**Problem requirements:** Transcribe the stretch of entries below from the line with "the tree is" through the line with "Variables (root : Z)", exactly and with both ends included; leave out all other lines.

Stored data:
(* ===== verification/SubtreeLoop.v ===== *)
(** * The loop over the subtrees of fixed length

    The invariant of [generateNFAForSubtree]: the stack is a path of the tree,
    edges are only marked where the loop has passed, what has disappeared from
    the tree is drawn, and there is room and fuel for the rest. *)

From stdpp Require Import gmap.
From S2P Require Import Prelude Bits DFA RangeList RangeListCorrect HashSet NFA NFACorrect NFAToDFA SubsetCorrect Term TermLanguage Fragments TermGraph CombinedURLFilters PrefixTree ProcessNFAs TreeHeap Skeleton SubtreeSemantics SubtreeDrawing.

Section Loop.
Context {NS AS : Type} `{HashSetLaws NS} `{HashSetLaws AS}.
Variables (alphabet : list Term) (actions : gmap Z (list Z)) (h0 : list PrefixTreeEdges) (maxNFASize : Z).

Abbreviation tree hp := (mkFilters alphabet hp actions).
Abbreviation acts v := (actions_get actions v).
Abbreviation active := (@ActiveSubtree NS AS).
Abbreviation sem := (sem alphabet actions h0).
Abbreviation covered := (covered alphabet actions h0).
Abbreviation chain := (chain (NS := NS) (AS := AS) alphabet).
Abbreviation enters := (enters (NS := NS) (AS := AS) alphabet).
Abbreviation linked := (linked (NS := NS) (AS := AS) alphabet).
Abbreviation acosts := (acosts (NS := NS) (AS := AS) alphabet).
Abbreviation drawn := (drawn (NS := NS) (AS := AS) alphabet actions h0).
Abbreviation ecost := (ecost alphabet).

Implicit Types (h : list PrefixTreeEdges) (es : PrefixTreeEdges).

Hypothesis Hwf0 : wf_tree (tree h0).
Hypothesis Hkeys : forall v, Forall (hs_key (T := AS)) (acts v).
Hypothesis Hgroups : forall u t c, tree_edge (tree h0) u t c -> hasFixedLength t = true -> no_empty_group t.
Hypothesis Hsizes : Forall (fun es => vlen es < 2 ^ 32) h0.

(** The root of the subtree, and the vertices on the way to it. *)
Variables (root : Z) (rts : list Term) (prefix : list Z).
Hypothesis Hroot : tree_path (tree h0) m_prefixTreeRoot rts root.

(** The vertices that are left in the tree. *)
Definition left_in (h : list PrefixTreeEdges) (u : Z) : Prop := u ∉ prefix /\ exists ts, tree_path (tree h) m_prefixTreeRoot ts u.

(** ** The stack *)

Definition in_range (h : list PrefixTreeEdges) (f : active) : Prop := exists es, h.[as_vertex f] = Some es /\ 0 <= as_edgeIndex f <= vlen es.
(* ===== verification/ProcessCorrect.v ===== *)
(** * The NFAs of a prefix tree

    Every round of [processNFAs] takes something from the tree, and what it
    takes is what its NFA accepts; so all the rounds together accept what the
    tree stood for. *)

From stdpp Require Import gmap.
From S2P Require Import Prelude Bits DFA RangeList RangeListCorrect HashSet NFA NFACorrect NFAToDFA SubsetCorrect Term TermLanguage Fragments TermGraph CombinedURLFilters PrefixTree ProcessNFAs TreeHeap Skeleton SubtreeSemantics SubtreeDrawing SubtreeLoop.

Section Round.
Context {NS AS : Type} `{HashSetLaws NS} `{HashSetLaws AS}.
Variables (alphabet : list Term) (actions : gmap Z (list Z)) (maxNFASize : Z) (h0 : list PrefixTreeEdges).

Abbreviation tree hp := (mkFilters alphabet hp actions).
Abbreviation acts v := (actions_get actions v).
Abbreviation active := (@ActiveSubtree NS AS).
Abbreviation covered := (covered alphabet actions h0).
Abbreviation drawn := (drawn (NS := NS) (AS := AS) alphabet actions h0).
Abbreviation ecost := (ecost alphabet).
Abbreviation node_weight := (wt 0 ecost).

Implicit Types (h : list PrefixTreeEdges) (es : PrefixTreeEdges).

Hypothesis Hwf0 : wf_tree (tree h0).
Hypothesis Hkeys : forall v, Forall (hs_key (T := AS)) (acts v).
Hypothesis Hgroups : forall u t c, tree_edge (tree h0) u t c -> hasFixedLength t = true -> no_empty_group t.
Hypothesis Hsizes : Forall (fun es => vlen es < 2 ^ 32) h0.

**Task output:**
    the tree is drawn, and there is room and fuel for the rest. *)

From stdpp Require Import gmap.
From S2P Require Import Prelude Bits DFA RangeList RangeListCorrect HashSet NFA NFACorrect NFAToDFA SubsetCorrect Term TermLanguage Fragments TermGraph CombinedURLFilters PrefixTree ProcessNFAs TreeHeap Skeleton SubtreeSemantics SubtreeDrawing.

Section Loop.
Context {NS AS : Type} `{HashSetLaws NS} `{HashSetLaws AS}.
Variables (alphabet : list Term) (actions : gmap Z (list Z)) (h0 : list PrefixTreeEdges) (maxNFASize : Z).

Abbreviation tree hp := (mkFilters alphabet hp actions).
Abbreviation acts v := (actions_get actions v).
Abbreviation active := (@ActiveSubtree NS AS).
Abbreviation sem := (sem alphabet actions h0).
Abbreviation covered := (covered alphabet actions h0).
Abbreviation chain := (chain (NS := NS) (AS := AS) alphabet).
Abbreviation enters := (enters (NS := NS) (AS := AS) alphabet).
Abbreviation linked := (linked (NS := NS) (AS := AS) alphabet).
Abbreviation acosts := (acosts (NS := NS) (AS := AS) alphabet).
Abbreviation drawn := (drawn (NS := NS) (AS := AS) alphabet actions h0).
Abbreviation ecost := (ecost alphabet).

Implicit Types (h : list PrefixTreeEdges) (es : PrefixTreeEdges).

Hypothesis Hwf0 : wf_tree (tree h0).
Hypothesis Hkeys : forall v, Forall (hs_key (T := AS)) (acts v).
Hypothesis Hgroups : forall u t c, tree_edge (tree h0) u t c -> hasFixedLength t = true -> no_empty_group t.
Hypothesis Hsizes : Forall (fun es => vlen es < 2 ^ 32) h0.

(** The root of the subtree, and the vertices on the way to it. *)
Variables (root : Z) (rts : list Term) (prefix : list Z).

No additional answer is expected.